The poems have grit and rhythm, the kind that comes from someone who has lived the words he writes. I could feel the heaviness in Jack’s silence and the relief when he finally found his voice again. Some passages felt personal, like peeking into someone’s private confession, yet that’s what made them so powerful. Vaughan doesn’t hide behind pretty phrasing or elaborate structure. He just tells it straight. The scenes in the jungle, the letters to Ella, the haunting of lost friends, they all stay with you long after you close the book.
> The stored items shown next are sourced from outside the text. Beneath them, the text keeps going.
(** A section changes the window only, and leaves it within the image and the window size. *)
Lemma sectionStepOf_window d request device acknowledged :
  download_ok d → section_typed request →
  match sectionStepOf d request device acknowledged with
  | Reply _ d' => ∃ window failed section,
      d' = withWindow d window failed section ∧ window_ok d window failed section
  | Flush d' => ∃ window section,
      d' = withWindow d window false section ∧ window_ok d window false section
  end.
Proof.
  intros Hd Hq. pose proof (window_ok_reset d Hd) as [Hreset Hfail]. pose proof (do_window d Hd) as Hw.
  assert (∀ window section, window_ok d window false section →
    match acceptSection (withWindow d window false section) request device acknowledged with
    | Reply _ d' => ∃ window failed section,
        d' = withWindow d window failed section ∧ window_ok d window failed section
    | Flush d' => ∃ window section,
        d' = withWindow d window false section ∧ window_ok d window false section
    end) as Haccept.
  { intros window section Hwin. pose proof Hwin as (Hroom & Hb & Hsec & _).
    unfold acceptSection, rejectSoftwareWindow.
    cbn [withWindow d_expectedSection d_expectedSize d_received d_window d_windowSize d_windowFailed].
    destruct (negb _); [destruct acknowledged; eauto 10|]. rewrite (remaining_eq d _ _ _ Hd Hwin).
    set (remaining := _ - _ - _). set (data := ds_SectionData request).
    set (kept := if remaining <? Z.of_nat (length data) then take (Z.to_nat remaining) data else data).
    assert (Z.of_nat (length kept) ≤ remaining ∧ bytes_ok kept) as [Hk Hkb].
    { unfold kept. destruct (Z.ltb_spec remaining (Z.of_nat (length data))) as [Hl|Hl].
      - rewrite length_take. split; [lia|]. by apply Forall_take.
      - split; [lia|exact Hq]. }
    destruct ((remaining <? Z.of_nat (length data)) && _); [destruct acknowledged; eauto 10|].
    destruct acknowledged; cbn [negb].
    - do 2 eexists. split; [reflexivity|]. unfold window_ok. rewrite length_app, bytes_ok_app.
      split_and!; [unfold remaining in Hk; lia|done|done|lia|lia|done].
    - destruct (Z.leb_spec (d_windowSize d) (u16 (section + 1))) as [|Hn]; [eauto 10|].
      pose proof (do_windowSize d Hd) as Hsize.
      assert (u16 (section + 1) = section + 1) as Hu by (apply Z.mod_small; lia). rewrite Hu in *.
      assert (u8 (section + 1) = section + 1) as -> by (apply Z.mod_small; lia).
      do 3 eexists. split; [reflexivity|]. unfold window_ok. rewrite length_app, bytes_ok_app.
      split_and!; [unfold remaining in Hk; lia|done|done|lia|lia|done]. }
  unfold sectionStepOf, rejectSoftwareWindow.
  case_bool_decide; [destruct acknowledged; eauto 10|].
  destruct (d_windowFailed d) eqn:Hf.
  - destruct (negb _); [destruct acknowledged; [eauto 10|]|by apply Haccept].
    exists (d_window d), true, (d_expectedSection d). split; [|exact Hw]. by destruct d; cbn in *; subst.
  - specialize (Haccept (d_window d) (d_expectedSection d)).
    replace (withWindow d (d_window d) false (d_expectedSection d)) with d in Haccept
      by (destruct d; cbn in *; by subst).
    by apply Haccept.
Qed.

Lemma download_ok_window d window failed section :
  download_ok d → d_phase d = softwareReceiving → window_ok d window failed section →
  download_ok (withWindow d window failed section).
Proof. intros [] Hp Hw. split; cbn; done. Qed.

(** A window that the sink took. *)
Lemma download_ok_written d :
  download_ok d → d_phase d = softwareReceiving → download_ok (resetSoftwareWindow (withWritten d (d_window d))).
Proof.
  intros [Hsize Hrec Hcrc Hws (Hroom & Hb & Hsec & _) Hp Hc Hr] Hphase.
  split; cbn; rewrite ?Hphase; try done.
  - unfold wrap. rewrite (Z.mod_small (Z.of_nat (length (d_window d)))), Z.mod_small by lia.
    rewrite length_app. lia.
  - by rewrite Hcrc, UpdateCRC32A_app.
  - unfold window_ok. cbn. unfold wrap.
    rewrite (Z.mod_small (Z.of_nat (length (d_window d)))), Z.mod_small by lia.
    split_and!; [lia|by constructor|lia|lia|done].
  - intros _. by apply Hp.
  - intros Hf. destruct (Hr Hf) as [? _]. congruence.
Qed.

(** ** Every step keeps the invariant *)

Lemma newDownload_ok request device sink :
  start_typed request → st_ImageSize request ≠ 0 → download_ok (newDownload request device sink).
Proof.
  intros [Hws Hsize] Hz. unfold is_u in *. change (2 ^ 8) with 256 in Hws.
  assert (u16 (st_WindowSize request + 1) = st_WindowSize request + 1) as Hu by (apply Z.mod_small; lia).
  split; cbn; rewrite ?Hu; try done; try lia.
  unfold window_ok. cbn. rewrite Hu. split_and!; [lia|by constructor|lia|lia|done].
Qed.

Lemma failSoftwareDownload_ok e w d :
  engine_ok e w → e_download e = Some d → d_phase d = softwareReceiving →
  engine_ok (failSoftwareDownload ctl e w).1 (failSoftwareDownload ctl e w).2.
Proof.
  intros [Hq Hs Ho Hd] He Hp. destruct (Hd _ He) as [Hok _]. unfold failSoftwareDownload. rewrite He.
  rewrite bool_decide_eq_true_2 by exact Hp. split; cbn; [exact Hq|exact Hs| |done].
  rewrite log_Abort. eapply openSinks_close; [by right|]. rewrite Ho, He. cbn. unfold sink_of.
  by destruct (do_receiving d Hok Hp) as [-> _].
Qed.

Lemma start_ok e w request device :
  engine_ok e w → start_typed request →
  let '(_, e', w') := startSoftwareDownload e w request device in engine_ok e' w'.
Proof.
  intros Hok Ht. pose proof Hok as [Hq Hs Ho Hd]. unfold startSoftwareDownload. rewrite Hs.
  branch as Hbusy; [exact Hok|]. do 2 (branch; [exact Hok|]). branch as Hparam; [exact Hok|].
  destruct (softwareImage e (st_EntityInstance request)) as [image|]; [|exact Hok].
  branch; [exact Hok|].
  assert (openSinks (sink_log w) = Some []) as Hnone.
  { rewrite Ho. destruct (e_download e) as [d|] eqn:He; [|reflexivity]. cbn. unfold sink_of.
    destruct (Hd d eq_refl) as [Hdok _]. unfold softwareDownloadBusy in Hbusy. rewrite He in Hbusy.
    apply orb_false_iff in Hbusy as [Hph1%bool_decide_eq_false Hph2%bool_decide_eq_false].
    destruct (d_finish d) eqn:Hf; try reflexivity.
    - by destruct (do_complete d Hdok Hph1).
    - by destruct (do_running d Hdok Hf). }
  pose proof (log_Start (st_EntityInstance request) (st_ImageSize request) w) as Hstart.
  destruct (Start ctl _ _ w) as [[sink|] w1].
  2: { split; cbn; [exact Hq|exact Hs|by rewrite Hstart|done]. }
  destruct Hstart as [Hlog Hfresh]. destruct (openSinks_start _ _ Hnone Hfresh) as [Hopen Htaken].
  rewrite <- Hlog in Hopen, Htaken.
  cbv zeta. cbn [withDownload e_mib].
  match goal with |- context [UpdateByCommand ?s ?w ?u] =>
    destruct (UpdateByCommand s w u) as [[[u'|err] mib] w2] eqn:Hu end;
    destruct (UpdateByCommand_quiet _ _ _ _ _ _ Hq Hu) as [Hq' Hl'].
  - split; cbn; [exact Hq'|exact Hs|by rewrite Hl'|]. intros d [= <-]. split; [|by rewrite Hl'].
    apply newDownload_ok; [exact Ht|]. apply orb_false_iff in Hparam as [[Hz%Z.eqb_neq _]%orb_false_iff _]. exact Hz.
  - split; cbn; [exact Hq'|exact Hs| |done]. rewrite log_Abort.
    eapply openSinks_close; [by right|]. by rewrite Hl'.
Qed.

Lemma section_ok e w request device acknowledged :
  engine_ok e w → section_typed request →
  let '(_, e', w') := downloadSoftwareSection ctl e w request device acknowledged in engine_ok e' w'.
Proof.
  intros Hok Ht. pose proof Hok as [Hq Hs Ho Hd]. unfold downloadSoftwareSection.
  destruct (e_download e) as [d|] eqn:He; [|exact Hok]. destruct (Hd _ eq_refl) as [Hdok Htaken].
  branch as Hphase; [exact Hok|]. apply negb_false_iff, bool_decide_eq_true in Hphase.
  branch; [exact Hok|].
  destruct (do_receiving d Hdok Hphase) as [Hnf _]. cbn in Ho. unfold sink_of in Ho. rewrite Hnf in Ho.
  pose proof (sectionStepOf_window d request device acknowledged Hdok Ht) as Hstep.
  assert (∀ d', d_sink d' = d_sink d → d_md5 d' = d_md5 d → d_finish d' = NoChannel →
    download_ok d' → ∀ bytes, engine_ok (withBytes (withDownload e (Some d')) bytes) w ∧
                              engine_ok (withDownload e (Some d')) w) as Hkeep.
  { intros d' Hk Hm Hf' Hdok' bytes.
    split; (split; cbn; [exact Hq|exact Hs|by unfold sink_of; rewrite Hf', Hk|]);
      intros d0 [= <-]; by rewrite Hk, Hm. }
  destruct (sectionStepOf d request device acknowledged) as [r d'|d'].
  - destruct Hstep as (window & failed & section & -> & Hw). apply (Hkeep _) with (bytes := 0); try done.
    by apply download_ok_window.
  - destruct Hstep as (window & section & -> & Hw).
    pose proof (download_ok_window d window false section Hdok Hphase Hw) as Hdok'.
    case_bool_decide as Hempty.
    { apply Hkeep; try done. apply download_ok_window; [done|done|]. by apply window_ok_reset. }
    set (d' := withWindow d window false section) in *.
    pose proof (log_Write (d_sink d') (d_window d') w) as Hlog.
    destruct (sinkWrite ctl (d_sink d') (d_window d') w) as [[written ok] w1].
    destruct (openSinks_write _ _ (d_window d') (ok && (written =? Z.of_nat (length (d_window d')))) Ho) as [Hopen Htake].
    change (d_sink d') with (d_sink d) in Hlog. rewrite <- Hlog in Hopen, Htake.
    branch as Hshort.
    + pose proof (failSoftwareDownload_ok (withDownload e (Some d')) w1 d') as Hfail.
      destruct (failSoftwareDownload ctl _ w1) as [e2 w2]. apply Hfail; [|reflexivity|exact Hphase].
      split; cbn; [exact Hq|exact Hs| |].
      * unfold sink_of. cbn. by rewrite Hnf.
      * intros d0 [= <-]. split; [exact Hdok'|]. cbn. rewrite Htake, Htaken.
        replace (ok && _) with false by (destruct ok; cbn in *; lia). by rewrite app_nil_r.
    + split; cbn; [exact Hq|exact Hs| |].
      * unfold sink_of. cbn. by rewrite Hnf.
      * intros d0 [= <-]. split; [by apply download_ok_written|]. cbn. rewrite Htake, Htaken.
        by replace (ok && _) with true by (destruct ok; cbn in *; lia).
Qed.

(** The received result changes neither the sink nor the bytes. *)
Lemma download_ok_end d phase finish finished :
  download_ok d → d_phase d ≠ softwareReceiving → phase ≠ softwareReceiving →
  finish ≠ NoChannel → finish ≠ Running →
  download_ok (withEnd d phase (d_end d) finish finished (d_imageHash d)).
Proof. intros [Hs Hr Hc Hws Hw Hrec Hcomp _] Hp Hp' Hf Hf'. split; cbn; try done. intros _. by split; [apply Hcomp|]. Qed.

Lemma engine_ok_download e w d d' :
  engine_ok e w → e_download e = Some d → download_ok d' → d_sink d' = d_sink d → d_md5 d' = d_md5 d →
  sink_of d' = sink_of d → engine_ok (withDownload e (Some d')) w.
Proof.
  intros [Hq Hs Ho Hd] He Hok Hk Hm Hopen. split; cbn; [exact Hq|exact Hs|by rewrite Hopen, Ho, He|].
  intros d0 [= <-]. split; [exact Hok|]. rewrite Hk, Hm. by apply Hd.
Qed.

Lemma engine_ok_mib e w mib w' :
  engine_ok e w → quiet_store mib → sink_log w' = sink_log w → engine_ok (withMib e mib) w'.
Proof. intros [Hq Hs Ho Hd] Hm Hl. split; cbn; rewrite ?Hl; done. Qed.

Lemma engine_ok_status e w status : engine_ok e w → engine_ok (withStatus e status) w.
Proof. intros [Hq Hs Ho Hd]. by split. Qed.

Lemma publish_ok e w d finish r :
  engine_ok e w → e_download e = Some d → d_phase d = softwareFinalizing →
  finish ≠ NoChannel → finish ≠ Running → sink_of d = [] →
  let '(_, e', w') := publishFinished e w d finish r in engine_ok e' w'.
Proof.
  intros Hok He Hphase Hf Hf' Hopen. destruct (eo_download _ _ Hok _ He) as [Hdok _].
  assert (d_phase d ≠ softwareReceiving) as Hnr by (rewrite Hphase; done).
  assert (∀ phase finished, phase ≠ softwareReceiving →
    engine_ok (withDownload e (Some (withEnd d phase (d_end d) finish finished (d_imageHash d)))) w) as Hset.
  { intros phase finished Hp. apply (engine_ok_download e w d); try done; [by apply download_ok_end|].
    rewrite Hopen. unfold sink_of. cbn. by destruct finish. }
  unfold publishFinished. destruct r as [metadata|]; [|apply engine_ok_status; by apply Hset].
  branch; [apply engine_ok_status; by apply Hset|]. cbv zeta.
  match goal with |- context [UpdateByCommand ?s ?w ?u] =>
    destruct (UpdateByCommand s w u) as [[[u'|err] mib] w2] eqn:Hu end;
    destruct (UpdateByCommand_quiet _ _ _ _ _ _ (eo_quiet _ _ Hok) Hu) as [Hq' Hl'].
  - apply engine_ok_status, (engine_ok_mib _ w); [|exact Hq'|exact Hl']. by apply Hset.
  - apply (engine_ok_mib _ w); [|exact Hq'|exact Hl']. by apply Hset.
Qed.

Lemma endRequestValid_inv d request :
  endRequestValid d request = true →
  en_ImageSize request = d_expectedSize d ∧ d_received d = d_expectedSize d ∧ d_window d = [].
Proof.
  intros H. unfold endRequestValid in H. repeat (apply andb_true_iff in H as [H ?]).
  repeat match goal with Hb : bool_decide _ = true |- _ => apply bool_decide_eq_true in Hb end.
  split_and!; [lia|lia|done].
Qed.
What I loved most was the sense of hope quietly pulsing beneath the pain. The character of Claire, the nurse who teaches Jack to write, and Ella, the granddaughter who asks to hear the truth, turn this story into a full circle. It’s not only about what war takes but what art gives back. The poems woven throughout, about veterans, remembrance, and America itself, feel like collective prayers for understanding. The mix of fiction and poetry works surprisingly well. At times, it feels like a diary cracked open. I found myself pausing often, just sitting with the weight of the words.

I’d recommend Thru the Eyes of a Warrior to anyone who wants to understand the emotional landscape of a veteran’s life, beyond statistics and slogans. This book would especially resonate with veterans, their families, and anyone who believes that storytelling can heal what silence can’t. Vaughan has written something painful, tender, and brave.